### Collection entries
Start of Block

(** * Documentation-site scripts: text transforms, link fixing, page
      generation and registry re-tagging

    A shallow embedding of the Python scripts
      - scripts/apply_styling.py          ([convert_to_styled_format])
      - scripts/fix_all_pillar_links.py   ([fix_pillar_links])
      - scripts/fix_relative_links.py     ([fix_pillar_index_links])
      - scripts/update_pillar_order.py    ([update_pillar_nav_order])
      - scripts/generate_wafr_pages.py    ([fetch_wafr_questions], [main])
      - Docs/dr-plan/pdf/ecr-replication.py (module body)

    Text is a list of characters.  A character is a code point below 256,
    so the development covers Latin-1 text; the classes used by the
    scripts ([A-Z], \d, \s, '.') are given on that range as CPython
    defines them for [str] patterns. *)

From Stdlib Require Import String Ascii List Bool Arith Lia NArith.
From Stdlib Require Import Numbers.DecimalString.
Import ListNotations.
Open Scope list_scope.
Open Scope bool_scope.

(** ** Text *)

Definition str := list ascii.

Definition LF : ascii := ascii_of_nat 10.
Definition DQ : ascii := ascii_of_nat 34.
Definition CR : ascii := ascii_of_nat 13.
Definition BSL : ascii := ascii_of_nat 92.

(** Literals of the Python sources are written with [py]: backslash-n is
    the line feed and backslash-q the double quote character; every other
    character stands for itself. *)
Fixpoint py (s : string) : str :=
  match s with
  | EmptyString => []
  | String c r =>
      if Ascii.eqb c BSL then
        match r with
        | String d r' =>
            if Ascii.eqb d "n" then LF :: py r'
            else if Ascii.eqb d "q" then DQ :: py r'
            else c :: py r
        | EmptyString => [c]
        end
      else c :: py r
  end.

Definition code (c : ascii) : N := N_of_ascii c.

Definition in_range (lo hi : N) (c : ascii) : bool :=
  (lo <=? code c)%N && (code c <=? hi)%N.

(** [A-Z] *)
Definition is_upper (c : ascii) : bool := in_range 65 90 c.
(** \d *)
Definition is_digit (c : ascii) : bool := in_range 48 57 c.
(** \s, and the characters removed by [str.strip()] *)
Definition is_space (c : ascii) : bool :=
  in_range 9 13 c || in_range 28 32 c
  || (code c =? 133)%N || (code c =? 160)%N.
(** '.' without DOTALL *)
Definition not_newline (c : ascii) : bool := negb (Ascii.eqb c LF).
(** '.' with DOTALL *)
Definition any_char (c : ascii) : bool := true.

Fixpoint str_eqb (a b : str) : bool :=
  match a, b with
  | [], [] => true
  | x :: a', y :: b' => Ascii.eqb x y && str_eqb a' b'
  | _, _ => false
  end.

(** [s.startswith(p)] *)
Fixpoint startswith (p s : str) : bool :=
  match p, s with
  | [], _ => true
  | x :: p', y :: s' => Ascii.eqb x y && startswith p' s'
  | _ :: _, [] => false
  end.

(** [p in s] *)
Fixpoint contains (p s : str) : bool :=
  startswith p s ||
  match s with
  | [] => false
  | _ :: s' => contains p s'
  end.

Fixpoint lstrip (s : str) : str :=
  match s with
  | c :: s' => if is_space c then lstrip s' else s
  | [] => []
  end.

Definition rstrip (s : str) : str := rev (lstrip (rev s)).

(** [s.strip()] *)
Definition strip (s : str) : str := rstrip (lstrip s).

(** [s.replace(old, new)]: every occurrence, left to right, occurrences
    not overlapping.  [skip] counts the characters of an occurrence still
    to be passed over. *)
Fixpoint replace_go (old new : str) (skip : nat) (s : str) : str :=
  match s with
  | [] => []
  | c :: s' =>
      match skip with
      | S k => replace_go old new k s'
      | O =>
          if startswith old s
          then new ++ replace_go old new (length old - 1) s'
          else c :: replace_go old new 0 s'
      end
  end.

Fixpoint intersperse_new (new s : str) : str :=
  match s with
  | [] => new
  | c :: s' => new ++ c :: intersperse_new new s'
  end.

Definition replace (s old new : str) : str :=
  match old with
  | [] => intersperse_new new s
  | _ :: _ => replace_go old new 0 s
  end.

(** [str(i)] for a non-negative integer *)
Definition str_of_nat (n : nat) : str :=
  list_ascii_of_string (NilEmpty.string_of_uint (Nat.to_uint n)).

(** ** Regular expressions

    The fragment of Python's [re] syntax the scripts use.  Repetition is
    only ever applied to a single character class, greedy ([+], [*]) or
    lazy ([*?]); groups are numbered as in the pattern. *)

Inductive regex : Type :=
| Lit (w : str)                                     (* literal text *)
| Rep (greedy : bool) (min : nat) (cls : ascii -> bool)
                                   (* cls{min,} or cls{min,}? *)
| Cat (r1 r2 : regex)
| Alt (r1 r2 : regex)                               (* r1|r2 *)
| Opt (r : regex)                                   (* (?:r)? *)
| Group (i : nat) (r : regex)                       (* (r), group i *)
| Ahead (r : regex)                                 (* (?=r) *)
| Bos                                               (* ^ *)
| Eos.                                              (* \Z *)

Definition captures := list (nat * str).

Fixpoint group (i : nat) (caps : captures) : str :=
  match caps with
  | [] => []
  | (j, w) :: caps' => if Nat.eqb i j then w else group i caps'
  end.

Section Matcher.

Context {R : Type}.

(** Greedy repetition of a class: the longest run first, giving back
    one character at a time. *)
Fixpoint rep_greedy (cls : ascii -> bool) (min pos : nat) (s : str)
         (k : nat -> str -> option R) {struct s} : option R :=
  match s with
  | c :: s' =>
      if cls c then
        match rep_greedy cls (pred min) (S pos) s' k with
        | Some r => Some r
        | None => if Nat.eqb min 0 then k pos s else None
        end
      else if Nat.eqb min 0 then k pos s else None
  | [] => if Nat.eqb min 0 then k pos s else None
  end.

(** Lazy repetition of a class: the shortest run first, taking one more
    character at a time. *)
Fixpoint rep_lazy (cls : ascii -> bool) (min pos : nat) (s : str)
         (k : nat -> str -> option R) {struct s} : option R :=
  match min with
  | O =>
      match k pos s with
      | Some r => Some r
      | None =>
          match s with
          | c :: s' => if cls c then rep_lazy cls 0 (S pos) s' k else None
          | [] => None
          end
      end
  | S n =>
      match s with
      | c :: s' => if cls c then rep_lazy cls n (S pos) s' k else None
      | [] => None
      end
  end.

End Matcher.

(** Backtracking matcher in continuation-passing style: [pos] is the
    offset of [s] in the subject, [k] the rest of the pattern.  The first
    success in the order of the alternatives is the result, as in the
    [re] module.  A lookahead runs its body with the trivial continuation
    and consumes nothing. *)
Fixpoint rmatch (r : regex) (R : Type) (pos : nat) (s : str)
         (caps : captures) (k : nat -> str -> captures -> option R)
         {struct r} : option R :=
  match r with
  | Lit w =>
      if startswith w s then k (pos + length w) (skipn (length w) s) caps
      else None
  | Rep true min cls => rep_greedy cls min pos s (fun p t => k p t caps)
  | Rep false min cls => rep_lazy cls min pos s (fun p t => k p t caps)
  | Cat r1 r2 =>
      rmatch r1 R pos s caps (fun p t c => rmatch r2 R p t c k)
  | Alt r1 r2 =>
      match rmatch r1 R pos s caps k with
      | Some x => Some x
      | None => rmatch r2 R pos s caps k
      end
  | Opt r1 =>
      match rmatch r1 R pos s caps k with
      | Some x => Some x
      | None => k pos s caps
      end
  | Group i r1 =>
      rmatch r1 R pos s caps
             (fun p t c => k p t ((i, firstn (p - pos) s) :: c))
  | Ahead r1 =>
      match rmatch r1 captures pos s caps (fun _ _ c => Some c) with
      | Some c => k pos s c
      | None => None
      end
  | Bos => if Nat.eqb pos 0 then k pos s caps else None
  | Eos => match s with [] => k pos s caps | _ :: _ => None end
  end.

(** A match object: where the match starts, the text matched (group 0),
    the groups, and the text after the match. *)
Record rmatch_result : Type := MatchResult {
  m_start : nat;
  m_text : str;
  m_groups : captures;
  m_rest : str
}.

(** One attempt at offset [pos], [s] being the subject from there on. *)
Definition match_at (r : regex) (pos : nat) (s : str) : option rmatch_result :=
  rmatch r rmatch_result pos s []
         (fun p t c => Some (MatchResult pos (firstn (p - pos) s) c t)).

(** [re.match(r, s)] *)
Definition re_match (r : regex) (s : str) : option rmatch_result :=
  match_at r 0 s.

Fixpoint search_from (r : regex) (pos : nat) (s : str) : option rmatch_result :=
  match match_at r pos s with
  | Some res => Some res
  | None =>
      match s with
      | [] => None
      | _ :: s' => search_from r (S pos) s'
      end
  end.

(** [re.search(r, s)]: the leftmost position at which [r] matches. *)
Definition re_search (r : regex) (s : str) : option rmatch_result :=
  search_from r 0 s.

(** The successive matches of [re.finditer]: non-overlapping, left to
    right.  After a match of [n > 0] characters the scan resumes behind
    it ([skip] counts the characters passed over); none of the patterns
    below matches the empty string, after which the scan would resume one
    character further. *)
Fixpoint finditer_go (r : regex) (pos skip : nat) (s : str) : list rmatch_result :=
  match skip with
  | S k =>
      match s with
      | [] => []
      | _ :: s' => finditer_go r (S pos) k s'
      end
  | O =>
      match match_at r pos s with
      | Some res =>
          res :: match s with
                 | [] => []
                 | _ :: s' => finditer_go r (S pos) (length (m_text res) - 1) s'
                 end
      | None =>
          match s with
          | [] => []
          | _ :: s' => finditer_go r (S pos) 0 s'
          end
      end
  end.

Definition finditer (r : regex) (s : str) : list rmatch_result :=
  finditer_go r 0 0 s.

(** [re.findall] for a pattern with one group, and with two. *)
Definition findall1 (r : regex) (s : str) : list str :=
  map (fun res => group 1 (m_groups res)) (finditer r s).

Definition findall2 (r : regex) (s : str) : list (str * str) :=
  map (fun res => (group 1 (m_groups res), group 2 (m_groups res)))
      (finditer r s).

(** [re.sub(r, repl, s)] with a replacement function, every match. *)
Fixpoint sub_go (r : regex) (repl : rmatch_result -> str) (pos skip : nat)
         (s : str) : str :=
  match skip with
  | S k =>
      match s with
      | [] => []
      | _ :: s' => sub_go r repl (S pos) k s'
      end
  | O =>
      match match_at r pos s with
      | Some res =>
          repl res ++
          match s with
          | [] => []
          | c :: s' =>
              match m_text res with
              | [] => c :: sub_go r repl (S pos) 0 s'
              | _ :: w => sub_go r repl (S pos) (length w) s'
              end
          end
      | None =>
          match s with
          | [] => []
          | c :: s' => c :: sub_go r repl (S pos) 0 s'
          end
      end
  end.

End of Block

### Your task
Search the records for the string "patterns" and, wherever a line contains it, please copy that line.

### Task answer
    defines them for [str] patterns. *)
    it ([skip] counts the characters passed over); none of the patterns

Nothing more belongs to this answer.